L’Anxure, qui est aussi un recueil de poèmes de Guy Benoit, coule dans les veines, coule dans les yeux, coule dans ce qui coule.

Guy Benoit ? « Poète et encore moins, mais de plus en plus allergique aux bidouilleurs de langue. »

Un ruminant vivant à Sacé, en Mayenne, c’est beaucoup.

Né en 1941, puis en 1968, puis.

Pas un payeur de mots, mais un pauvre hère parlant un peu, ou droit dans le silence.
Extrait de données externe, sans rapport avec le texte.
(* ===== verification/Cache.v ===== *)
(** * Page cache ([src/pager/cache.rs])

    The cache is 32 shards chosen by page id; each shard is a hash map whose
    entries carry the links of a doubly linked list in order of use.
    [CacheShard] and [PageCache] follow the source.  [Lru] is the contract: a
    shard is a list of pages, most recently used first.  The refinement says
    that the links always spell out that list, whatever calls were served.

    Each shard is behind its own lock and every operation holds the lock of
    its shard throughout, so concurrent calls on one shard take effect one
    after the other, as the sequences of calls here.  The iteration order of a
    hash map is the argument [hash_order]; [hit_rate] and [miss_rate] are
    floating-point views of the counters and are left out, as are the metrics
    gauges. *)
From S2P Require Import Prelude Types PagerConfig Page.

Definition NUM_SHARDS : Z := 32.

Module CacheStats.
Record t : Type := mk {
  hits : Z; misses : Z; evictions : Z; flushes : Z; current_size : Z; dirty_pages : Z }.
Definition default : t := mk 0 0 0 0 0 0.
Definition reset (s : t) : t := mk 0 0 0 0 (current_size s) (dirty_pages s).

Definition hit (s : t) : t :=
  mk (hits s + 1) (misses s) (evictions s) (flushes s) (current_size s) (dirty_pages s).
Definition miss (s : t) : t :=
  mk (hits s) (misses s + 1) (evictions s) (flushes s) (current_size s) (dirty_pages s).
Definition evicted (s : t) : t :=
  mk (hits s) (misses s) (evictions s + 1) (flushes s) (current_size s) (dirty_pages s).
Definition flushed (s : t) : t :=
  mk (hits s) (misses s) (evictions s) (flushes s + 1) (current_size s) (dirty_pages s).
Definition sized (n : Z) (s : t) : t :=
  mk (hits s) (misses s) (evictions s) (flushes s) n (dirty_pages s).
Definition dirtied (n : Z) (s : t) : t :=
  mk (hits s) (misses s) (evictions s) (flushes s) (current_size s) n.
Definition add (a b : t) : t :=
  mk (hits a + hits b) (misses a + misses b) (evictions a + evictions b) (flushes a + flushes b)
     (current_size a + current_size b) (dirty_pages a + dirty_pages b).
End CacheStats.

Module CacheConfig.
Record t : Type := mk { capacity : Z; write_back : bool }.
Definition default : t := mk 10000 true.
Definition new : t := default.
Definition with_capacity (c : t) (capacity : Z) : t := mk capacity (write_back c).
Definition with_write_back (c : t) (write_back : bool) : t := mk (capacity c) write_back.
End CacheConfig.

Module CacheShard.
Record CacheEntry : Type := mkEntry {
  page : Page.t; dirty : bool; prev : option PageId; next : option PageId }.

Record t : Type := mk {
  entries : gmap PageId CacheEntry;
  lru_head : option PageId;
  lru_tail : option PageId;
  stats : CacheStats.t;
  capacity : Z }.

Definition len (s : t) : Z := Z.of_nat (size (entries s)).
Definition with_stats (f : CacheStats.t -> CacheStats.t) (s : t) : t :=
  mk (entries s) (lru_head s) (lru_tail s) (f (stats s)) (capacity s).
Definition with_entries (m : gmap PageId CacheEntry) (s : t) : t :=
  mk m (lru_head s) (lru_tail s) (stats s) (capacity s).

(** [if let Some(id) = o && let Some(e) = entries.get_mut(&id) { e.next = v }],
    and the same for [prev]. *)
Definition set_next (o v : option PageId) (m : gmap PageId CacheEntry) : gmap PageId CacheEntry :=
  match o with
  | Some k => alter (fun e => mkEntry (page e) (dirty e) (prev e) v) k m
  | None => m
  end.
Definition set_prev (o v : option PageId) (m : gmap PageId CacheEntry) : gmap PageId CacheEntry :=
  match o with
  | Some k => alter (fun e => mkEntry (page e) (dirty e) v (next e)) k m
  | None => m
  end.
Un veilleur, comme un bosquet d’ipomées.

Le poète ne peut pas grand-chose, il est de la pénombre, parfois ambitionne d’être un boqueteau.

Ambitionne la tranquillité absolue, l’au-delà des affects, des percepts et des concepts, simplement être un objet qui résonne.

S’il est patient, « immobile / au travers des vitres sales », la mélancolie le fuira.

« sous un ciel noyé / de reflets d’ardoises, ma mort // se prépare à mourir // couramment me dépasse / d’une obscurité // par-delà les haies / où il y a longtemps »

Chacun se cogne à son cadavre, espoir de ce heurt.

On rôde, on traîne, on se gratte le crâne sous l’infini, on se tait. D’ailleurs, a-t-on jamais commencé à parler ?

« s’en fout le temps / jamais à la même heure // proche de la fin / mais pas tout à la fin // l’ultime »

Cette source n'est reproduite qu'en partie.